В кабину он не напрашивался, на этот счет Шебанов был строг, но при разгоне самолета некоторое время, захлебываясь лаем, мчался с ним наперегонки. Это было занятное зрелище, которое мы старались не упустить. Совершив в воздухе несколько головокружительных фигур, юркий короткохвостый "Ньюпор" быстро шел на посадку, и сеттерок встречал его, восторженно приветствуя звонким лаем. Позже этот пес, звали-то его Нэпиром, час в час прибегал на аэродром к прибытию машины Шебанова, возвращавшегося из международного рейса на пассажирском "Фоккере" или "Дорнье". Но это было позже, когда Шебанов уже перешел в "Дерулюфт", где вскоре стал одним из первых советских пилотов-"миллионеров".

Бывали комичные случаи, о которых потом долго и охотно судачили на аэродроме. Так, двое пилотов, перегонявших из Берлина в Москву большой, громоздкий "Кондор", поместили в туалете, расположенном в хвосте машины, шотландского скотчтерьера - черненького щенка из породы, в столице еще не встречавшейся. Это уж много лет спустя с такой собачкой стал выступать на манеже веселый клоун Каран д'Аш. "Кондор" имел двойное управление, расположенные рядом пилотские места разделял небольшой прогал. Каково же было удивление летчиков, когда соскучившийся в одиночестве пассажир, воспользовавшись неплотно прикрытой дверью, проковылял на коротких ножках весь длинный коридор и как ни в чем не бывало расположился между пилотскими креслами, с интересом задрав уморительную мордашку, словно принимая участие в управлении машиной на правах третьего пилота.

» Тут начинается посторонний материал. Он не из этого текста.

(** The new memory is a block of the program, which morecore() frees. *)
Lemma grow_ok s fl al nu : ok s fl al → 1 ≤ nu → h_brk s + 8 * nu < 2 ^ 31 →
  let s' := s <| h_brk := h_brk s + 8 * nu |> <| h_size ::= λ f, <[h_brk s := nu]> f |> in ok s' fl ((h_brk s, nu) :: al).
Proof.
  intros Ho Hnu Hlim s'. pose proof (ho_brk _ _ _ _ _ Ho) as [Hb H8]. pose proof (ho_in _ _ _ _ _ Ho) as Hin.
  split; simpl; [apply (ho_freep _ _ _ _ _ Ho)|apply (ho_chain _ _ _ _ _ Ho)|apply (ho_gapped _ _ _ _ _ Ho)|..].
  - intros z Hz. assert (Hc : z = (h_brk s, nu) ∨ z ∈ (base, 0) :: fl ++ al) by set_solver. destruct Hc as [->|Hc]; [by rewrite fn_lookup_insert|].
    rewrite fn_lookup_insert_ne; [by apply (ho_size _ _ _ _ _ Ho)|]. apply elem_of_cons in Hc as [->|Hc]; [simpl; lia|]. destruct (Hin z Hc) as (? & ? & ? & _). unfold bend in *. lia.
  - intros z Hz. assert (Hc : z = (h_brk s, nu) ∨ z ∈ fl ++ al) by set_solver. unfold inr, bend. destruct Hc as [->|Hc]; simpl; [split_and!; [lia|lia|lia|done]|].
    destruct (Hin z Hc) as (? & ? & ? & ?). unfold bend in *. split_and!; [lia|lia|lia|done].
  - intros z y Hz [->|Hy]%elem_of_cons; [|by apply (ho_disj _ _ _ _ _ Ho)]. left. destruct (Hin z ltac:(set_solver)) as (_ & _ & ? & _). simpl. lia.
  - constructor; [|apply (ho_al _ _ _ _ _ Ho)]. apply Forall_forall. intros y Hy. right. destruct (Hin y ltac:(set_solver)) as (_ & _ & ? & _). simpl. lia.
  - split; [lia|]. apply Z.divide_add_r; [done|apply Z.divide_factor_l].
  - pose proof (ho_total _ _ _ _ _ Ho) as T. rewrite total_app in *. simpl. lia.
Qed.

Lemma morecore_ok s fl al k : ok s fl al → 1 ≤ k < 2 ^ 28 → (length fl < fuel)%nat →
  wp (morecore avail fuel k) (λ r s', (r = 0 ∧ s' = s ∧ avail (h_brk s) (8 * Z.max k 4096) = false) ∨
    (r ≠ 0 ∧ r = h_freep s' ∧ ∃ fl', ok s' fl' al ∧ (length fl' ≤ S (length fl))%nat ∧ ∃ z, z ∈ fl' ∧ k ≤ z.2)) s.
Proof.
  intros Ho Hk Hf. unfold morecore. assert (Enu : (if k <? 4096 then 4096 else k) = Z.max k 4096) by (destruct (Z.ltb_spec k 4096); lia). rewrite Enu. set (nu := Z.max k 4096) in *.
  assert (Es : s32 (u32 (nu * 8)) = 8 * nu) by (unfold s32, u32; rewrite (Z.mod_small (nu * 8)), Z.mod_small; lia). pose proof (ho_brk _ _ _ _ _ Ho) as [Hb _].
  apply wp_bind. unfold sbrk. apply wp_bind, wp_gets. rewrite Es. destruct (avail (h_brk s) (8 * nu)) eqn:Ha.
  - apply Havail in Ha. apply wp_bind, wp_modify, wp_ret. change (u32 (-1)) with 4294967295. rewrite (proj2 (Z.eqb_neq _ _)) by lia.
    apply wp_bind, wp_modify, wp_bind. eapply wp_mono; [apply (free_ok base heap0 Hbase Hheap0 fuel _ fl [] (h_brk s, nu) al); [|done]|].
    { apply (grow_ok s fl al nu); [done|lia|lia]. }
    intros [] s' (fl' & Ho' & _ & Hl & z & Hz & Hzn). apply wp_gets. right. simpl in Hzn. split; [|split; [done|]].
    + pose proof (ho_freep _ _ _ _ _ Ho') as Hfp. rewrite fmap_cons in Hfp. apply elem_of_cons in Hfp as [->|(y & -> & Hy)%list_elem_of_fmap]; [simpl; lia|].
      destruct (ho_in _ _ _ _ _ Ho' y ltac:(set_solver)). lia.
    + exists fl'. split; [done|]. split; [done|]. exists z. split; [done|lia].
  - apply wp_ret. rewrite Z.eqb_refl. apply wp_ret. left. done.
Qed.
(** The heap before the first call, or after some. *)
Definition heap_inv (s : heap) (fl al : list block) : Prop :=
  ok s fl al ∨ (h_freep s = 0 ∧ fl = [] ∧ al = [] ∧ h_brk s = heap0 ∧ heap0 < 2 ^ 31 ∧ (8 | heap0)).

Lemma init_ok s : h_freep s = 0 → h_brk s = heap0 → heap0 < 2 ^ 31 → (8 | heap0) →
  ok (s <| h_ptr ::= λ f, <[base := base]> f |> <| h_freep := base |> <| h_size ::= λ f, <[base := 0]> f |>) [] [].
Proof.
  intros Hf Hb Hlt H8. split; simpl; rewrite ?Hb; try done; try lia.
  - set_solver.
  - by rewrite fn_lookup_insert.
  - intros x ->%list_elem_of_singleton. simpl. by rewrite fn_lookup_insert.
  - intros x Hx. by apply not_elem_of_nil in Hx.
  - intros x y Hx. by apply not_elem_of_nil in Hx.
  - constructor.
Qed.

(** What malloc() of [k] headers leaves: a block more, or a failure, which
    needs a kernel that refuses and no free block that is large enough. *)
Definition malloc_post (brk : Z) (fl al : list block) (k r : Z) (s' : heap) : Prop :=
  (r = 0 ∧ ok s' fl al ∧ Forall (λ z, z.2 < k) fl ∧ avail brk (8 * Z.max k 4096) = false) ∨
  ∃ a fl', r = a + 8 ∧ ok s' fl' ((a, k) :: al).

Lemma loop_ok s fl al k : ok s fl al → 1 ≤ k < 2 ^ 28 → (S (length fl) < fuel)%nat →
  wp (malloc_loop avail fuel (2 * fuel) k (h_freep s) (h_ptr s (h_freep s))) (malloc_post (h_brk s) fl al k) s.
Proof.
  intros Ho Hk Hf. destruct (decide (Exists (λ z, k ≤ z.2) fl)) as [Hex|Hnex].
  { apply Exists_exists in Hex. eapply wp_mono; [apply (loop_finds s fl al); [done|lia|lia|done]|]. intros r s' (a & fl' & -> & Ho' & _). right. eauto. }
  apply not_Exists_Forall in Hnex; [|apply _]. assert (Hsmall : Forall (λ z, z.2 < k) fl) by (eapply Forall_impl; [exact Hnex|]; simpl; lia).
  pose proof (ho_freep _ _ _ _ _ Ho) as Hfp. apply list_elem_of_fmap in Hfp as (f & Ef & Hfp). apply list_elem_of_split in Hfp as (B1 & B2 & E).
  pose proof (ho_chain _ _ _ _ _ Ho) as Hc. pose proof (gapped_nodup _ (ho_gapped _ _ _ _ _ Ho)) as Hnd. rewrite Ef. rewrite E in Hc, Hnd.
  assert (Hall : ∀ v, v ∈ (B2 ++ B1) ++ [f] → v ∈ (base, 0) :: fl) by (intros v Hv; rewrite E; set_solver).
  assert (HL : length ((base, 0) :: fl) = S (length (B2 ++ B1))) by (rewrite E, !length_app; simpl; lia). simpl in HL.
  destruct (malloc_walk (B2 ++ B1) f (2 * fuel) k f.1 s) as [(V1 & v & V2 & EV & Hv & _)|(_ & Hrun)].
  - rewrite <- (assoc_L (++)). apply (chain_around _ _ _ _ base); [|done]. destruct B1; simpl in E; injection E as <- _; done.
  - intros v Hv. apply (ho_size _ _ _ _ _ Ho). specialize (Hall v Hv). set_solver.
  - done.
  - rewrite fmap_app in Hnd |- *. rewrite fmap_cons, NoDup_app in Hnd. destruct Hnd as (_ & H1 & [H2 _]%NoDup_cons). rewrite elem_of_app. intros [?|?]; [done|]. eapply H1; [done|set_solver].
  - lia.
  - exfalso. rewrite Forall_forall in Hsmall. specialize (Hall v ltac:(rewrite EV; set_solver)). apply elem_of_cons in Hall as [->|Hin]; [simpl in Hv; lia|]. specialize (Hsmall v Hin). simpl in Hsmall. lia.
  - unfold wp. rewrite Hrun. clear Hrun. apply wp_bind. eapply wp_mono; [apply (morecore_ok s fl al k Ho Hk); lia|].
    intros r s' [(-> & -> & Hav)|(Hr & -> & fl' & Ho' & Hl & Hz)]; [apply wp_ret; by left|]. rewrite (proj2 (Z.eqb_neq _ _)) by done.
    apply wp_bind, wp_gets. eapply wp_mono; [apply (loop_finds s' fl' al); [done|lia|lia|done]|]. intros r s2 (a & fl2 & -> & Ho2 & _). right. eauto.
Qed.

Lemma nunits_spec nbytes : 0 ≤ nbytes ≤ 2 ^ 30 → 1 ≤ nunits_of nbytes < 2 ^ 28 ∧ nbytes ≤ 8 * (nunits_of nbytes - 1).
Proof.
  intros H. unfold nunits_of. rewrite (u32_small (nbytes + 8 - 1)) by lia. pose proof (Z.div_mod (nbytes + 8 - 1) 8). pose proof (Z.mod_pos_bound (nbytes + 8 - 1) 8).
  rewrite u32_small; lia.
Qed.

Lemma malloc_ok s fl al nbytes : heap_inv s fl al → 0 ≤ nbytes ≤ 2 ^ 30 → (S (length fl) < fuel)%nat →
  wp (malloc base avail fuel nbytes) (malloc_post (h_brk s) fl al (nunits_of nbytes)) s.
Proof.
  intros Hi Hn Hf. destruct (nunits_spec nbytes Hn) as [Hk _]. unfold malloc. apply wp_bind, wp_gets, wp_bind. destruct Hi as [Ho|(H0 & -> & -> & Hb & Hlt & H8)].
  - assert (Hne : h_freep s ≠ 0).
    { pose proof (ho_freep _ _ _ _ _ Ho) as Hfp. rewrite fmap_cons in Hfp. apply elem_of_cons in Hfp as [->|(y & -> & Hy)%list_elem_of_fmap]; [simpl; lia|].
      destruct (ho_in _ _ _ _ _ Ho y ltac:(set_solver)). lia. }
    rewrite (proj2 (Z.eqb_neq _ _)) by done. apply wp_ret, wp_bind, wp_gets, wp_bind, wp_gets. by apply loop_ok.
  - rewrite H0. simpl. apply wp_bind, wp_modify, wp_bind, wp_modify, wp_modify, wp_bind, wp_gets, wp_bind, wp_gets.
    refine (loop_ok _ [] [] _ _ _ _); [by apply init_ok|done|done].
Qed.
End malloc.

(** ** More iterations give the same result *)

Definition below {A} (m m' : M heap A) : Prop := ∀ s, m s = NoFuel ∨ m s = m' s.

Lemma below_refl {A} (m : M heap A) : below m m.
Proof. intros s. by right. Qed.

Lemma below_bind {A B} (m m' : M heap A) (f f' : A → M heap B) : below m m' → (∀ a, below (f a) (f' a)) → below (m ≫= f) (m' ≫= f').
Proof. intros Hm Hf s. unfold mbind, M_bind. destruct (Hm s) as [-> | ->]; [by left|]. destruct (m' s); try (by right). apply Hf. Qed.

Lemma below_search n n' bp p : (n ≤ n')%nat → below (free_search n bp p) (free_search n' bp p).
Proof.
  revert n' p. induction n as [|n IH]; intros n' p Hn; destruct n' as [|n']; try lia; cbn [free_search]; (apply below_bind; [apply below_refl|]); intros q;
    (destruct (_ && _); [apply below_refl|]); (destruct (_ && _); [apply below_refl|]).
  - apply below_refl.
  - intros s. by left.
  - apply IH. lia.
Qed.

Собаки были популярны на аэродроме. Многие из нас знали наизусть ходившие по Москве еще в списках знаменитые есенинские стихи "Собаке Качалова", а позже и "Сеттера Джека" Веры Инбер, где героем был пес, не пожелавший покинуть хозяина в роковую минуту воздушной катастрофы:

На земле уже полумертвый нос

Положил на хозяина Джек.

И люди сказали: - Был пес,

А умер, как человек.

Поэтому всякое поползновение обидеть кого-нибудь из "братьев наших меньших" воспринималось как несоответствующее духу аэродромных традиций. На этой почве иногда возникали даже пререкания. И я ни разу не заметил, чтобы в собаку, птицу или кота кто-нибудь бросил камень или палку...

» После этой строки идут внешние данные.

Lemma filter_excluded (R : list Todo) :
  (forall t, keep t = true -> keep' t = false) ->
  List.filter keep' (List.filter keep R) = [].
Proof.
  intros Hex. induction R as [|t R IH]; simpl; [done|].
  destruct (keep t) eqn:Hk; simpl; [|done].
  by rewrite (Hex t Hk).
Qed.

Lemma filter_all_iff (R : list Todo) :
  List.filter keep R = R <-> forall t, t ∈ R -> keep t = true.
Proof.
  split.
  - intros Heq t Hin. rewrite <- Heq in Hin.
    by apply filter_elem_of in Hin as [_ ?].
  - induction R as [|t R IH]; simpl; [done|].
    intros Hall. rewrite (Hall t) by apply list_elem_of_here.
    f_equal. apply IH. intros u Hu. apply Hall. by apply list_elem_of_further.
Qed.

Lemma filter_none_iff (R : list Todo) :
  List.filter keep R = [] <-> forall t, t ∈ R -> keep t = false.
Proof.
  split.
  - intros Heq t Hin. destruct (keep t) eqn:Hk; [|done].
    assert (Hf : t ∈ List.filter keep R) by by apply filter_elem_of.
    rewrite Heq in Hf. by apply elem_of_nil in Hf.
  - induction R as [|t R IH]; simpl; [done|].
    intros Hnone. rewrite (Hnone t) by apply list_elem_of_here.
    apply IH. intros u Hu. apply Hnone. by apply list_elem_of_further.
Qed.

End FilterAlgebra.

Lemma sublist_map {A B : Type} (f : A -> B) (l1 l2 : list A) :
  l1 `sublist_of` l2 -> map f l1 `sublist_of` map f l2.
Proof.
  induction 1; simpl.
  - constructor.
  - by apply sublist_skip.
  - by apply sublist_cons.
Qed.

(** X1: projecting twice under the same mode gives what projecting once
    gives. *)
Theorem project_idempotent (R : list Todo) (M : Filter) :
  project (project R M) M = project R M.
Proof.
  destruct M; simpl; [done| |]; apply filter_twice.
Qed.

(** X2: the open part of a collection has no completed record and the
    completed part no open one: projecting under one of the two modes and
    then under the other leaves nothing, whatever the collection. *)
Theorem project_opposite_modes (R : list Todo) :
  project (project R Open) Completed = [] /\
  project (project R Completed) Open = [].
Proof.
  split; simpl; apply filter_excluded; intros t Ht.
  - by apply negb_true_iff in Ht.
  - by rewrite Ht.
Qed.

(** X3: the projection works record by record: on two collections put end
    to end it gives the two projections put end to end. *)
Theorem project_app (R1 R2 : list Todo) (M : Filter) :
  project (R1 ++ R2) M = project R1 M ++ project R2 M.
Proof.
  destruct M; simpl; [done| |]; apply List.filter_app.
Qed.

(** X4: no record is lost or duplicated by splitting: the open and the
    completed records of a collection are together as many as the
    collection has, and no projection is longer than the collection. *)
Theorem project_length (R : list Todo) (M : Filter) :
  length (project R Open) + length (project R Completed) = length R /\
  length (project R M) <= length R.
Proof.
  split.
  - rewrite <- length_app. apply Permutation_length, partition_Permutation.
  - apply sublist_length. destruct M; simpl; [done| |]; apply filter_sublist_of.
Qed.

(** X5: when the identifiers of a collection are pairwise distinct, so are
    those of any projection of it, as the list keys of the rendered records
    need them to be. *)
Theorem project_NoDup_ids (R : list Todo) (M : Filter) :
  NoDup (map id R) -> NoDup (map id (project R M)).
Proof.
  intros Hdup. apply (sublist_NoDup _ _ Hdup), sublist_map.
  destruct M; simpl; [done| |]; apply filter_sublist_of.
Qed.

Lemma project_NoDup_ids_witness :
  NoDup (map id [milk; bills]) /\
  NoDup (map id (project [milk; bills] Completed)).
Proof.
  assert (Hdup : NoDup (map id [milk; bills])).
  { apply NoDup_cons. split.
    - intros Hin. apply elem_of_cons in Hin as [Heq|Hin]; [discriminate|].
      by apply elem_of_nil in Hin.
    - apply NoDup_cons. split; [apply not_elem_of_nil | constructor]. }
  split; [exact Hdup|].
  exact (project_NoDup_ids [milk; bills] Completed Hdup).
Defined.

(** X6: the open view shows the whole collection exactly when no record is
    completed, which is also exactly when the completed view is empty; and
    the same with the two modes exchanged. *)
Theorem project_all_or_nothing (R : list Todo) :
  (project R Open = R <-> project R Completed = []) /\
  (project R Completed = R <-> project R Open = []) /\
  (project R Completed = [] <-> forall t, t ∈ R -> completed t = false) /\
  (project R Open = [] <-> forall t, t ∈ R -> completed t = true).
Proof.
  simpl.
  assert (Hopen : forall t : Todo,
            negb (completed t) = true <-> completed t = false)
    by (intros t; apply negb_true_iff).
  assert (Hdone : forall t : Todo,
            negb (completed t) = false <-> completed t = true)
    by (intros t; apply negb_false_iff).
  split_and!.
  - rewrite filter_all_iff, filter_none_iff.
    split; intros H t Ht; by apply Hopen, H.
  - rewrite filter_all_iff, filter_none_iff.
    split; intros H t Ht; by apply Hdone, H.
  - apply filter_none_iff.
  - rewrite filter_none_iff. split; intros H t Ht; by apply Hdone, H.
Qed.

С некоторых пор одна из организаций молодого еще Осоавиахима начала проводить эксперименты над животными, связавшись для этой цели с Научно-опытным аэродромом, где я тогда работал. Эксперименты не носили широкого характера и практиковались от случая к случаю. Проводили их на собаках. Собак привозили маленьких, тщедушных, по большей части "дворянской" породы. Маленьких, видимо, еще и потому, что в нашем парке не находилось подходящих машин, в кабине которых можно было бы поместить большую клетку с крупными животными. Привозили их после какой-то нам неизвестной, но, надо полагать, мучительной обработки: я замечал у большинства поступавших тоскливые, потухшие взгляды.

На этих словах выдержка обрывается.